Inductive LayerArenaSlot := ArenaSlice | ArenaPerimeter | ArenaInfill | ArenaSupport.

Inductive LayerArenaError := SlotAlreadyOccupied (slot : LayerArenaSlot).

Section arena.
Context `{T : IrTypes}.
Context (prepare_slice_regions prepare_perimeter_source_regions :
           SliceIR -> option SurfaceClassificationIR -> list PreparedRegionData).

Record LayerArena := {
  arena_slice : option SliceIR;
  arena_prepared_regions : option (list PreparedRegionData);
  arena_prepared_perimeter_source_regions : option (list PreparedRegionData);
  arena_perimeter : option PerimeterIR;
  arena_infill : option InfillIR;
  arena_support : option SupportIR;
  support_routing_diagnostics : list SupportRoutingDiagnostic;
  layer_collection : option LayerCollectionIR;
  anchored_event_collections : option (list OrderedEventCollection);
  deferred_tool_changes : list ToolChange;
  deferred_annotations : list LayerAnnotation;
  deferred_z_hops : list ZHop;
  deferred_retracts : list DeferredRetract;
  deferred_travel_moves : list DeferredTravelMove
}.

...

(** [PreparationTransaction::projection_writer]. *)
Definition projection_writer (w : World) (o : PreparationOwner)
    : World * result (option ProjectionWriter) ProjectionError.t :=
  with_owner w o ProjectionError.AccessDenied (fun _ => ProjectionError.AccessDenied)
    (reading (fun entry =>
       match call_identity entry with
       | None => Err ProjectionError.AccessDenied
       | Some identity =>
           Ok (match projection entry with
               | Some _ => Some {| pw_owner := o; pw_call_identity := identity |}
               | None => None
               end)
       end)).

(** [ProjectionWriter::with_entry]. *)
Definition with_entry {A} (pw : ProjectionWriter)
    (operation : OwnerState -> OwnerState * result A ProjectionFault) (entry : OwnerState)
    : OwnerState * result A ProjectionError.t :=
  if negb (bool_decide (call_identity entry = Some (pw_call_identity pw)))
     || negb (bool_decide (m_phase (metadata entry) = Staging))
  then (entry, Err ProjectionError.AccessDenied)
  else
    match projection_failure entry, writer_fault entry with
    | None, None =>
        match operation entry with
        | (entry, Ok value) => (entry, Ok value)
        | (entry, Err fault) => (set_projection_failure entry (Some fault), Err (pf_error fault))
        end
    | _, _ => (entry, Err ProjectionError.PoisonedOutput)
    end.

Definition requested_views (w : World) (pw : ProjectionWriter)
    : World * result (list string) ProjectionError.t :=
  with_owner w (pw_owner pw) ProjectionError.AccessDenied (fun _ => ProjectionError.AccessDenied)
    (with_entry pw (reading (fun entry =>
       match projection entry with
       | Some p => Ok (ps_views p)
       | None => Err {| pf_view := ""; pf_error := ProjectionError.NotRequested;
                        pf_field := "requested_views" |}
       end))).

Exercise goal:
Copy all lines from the entries that contain the word "match".

Written reply:
       match call_identity entry with
           Ok (match projection entry with
    match projection_failure entry, writer_fault entry with
        match operation entry with
       match projection entry with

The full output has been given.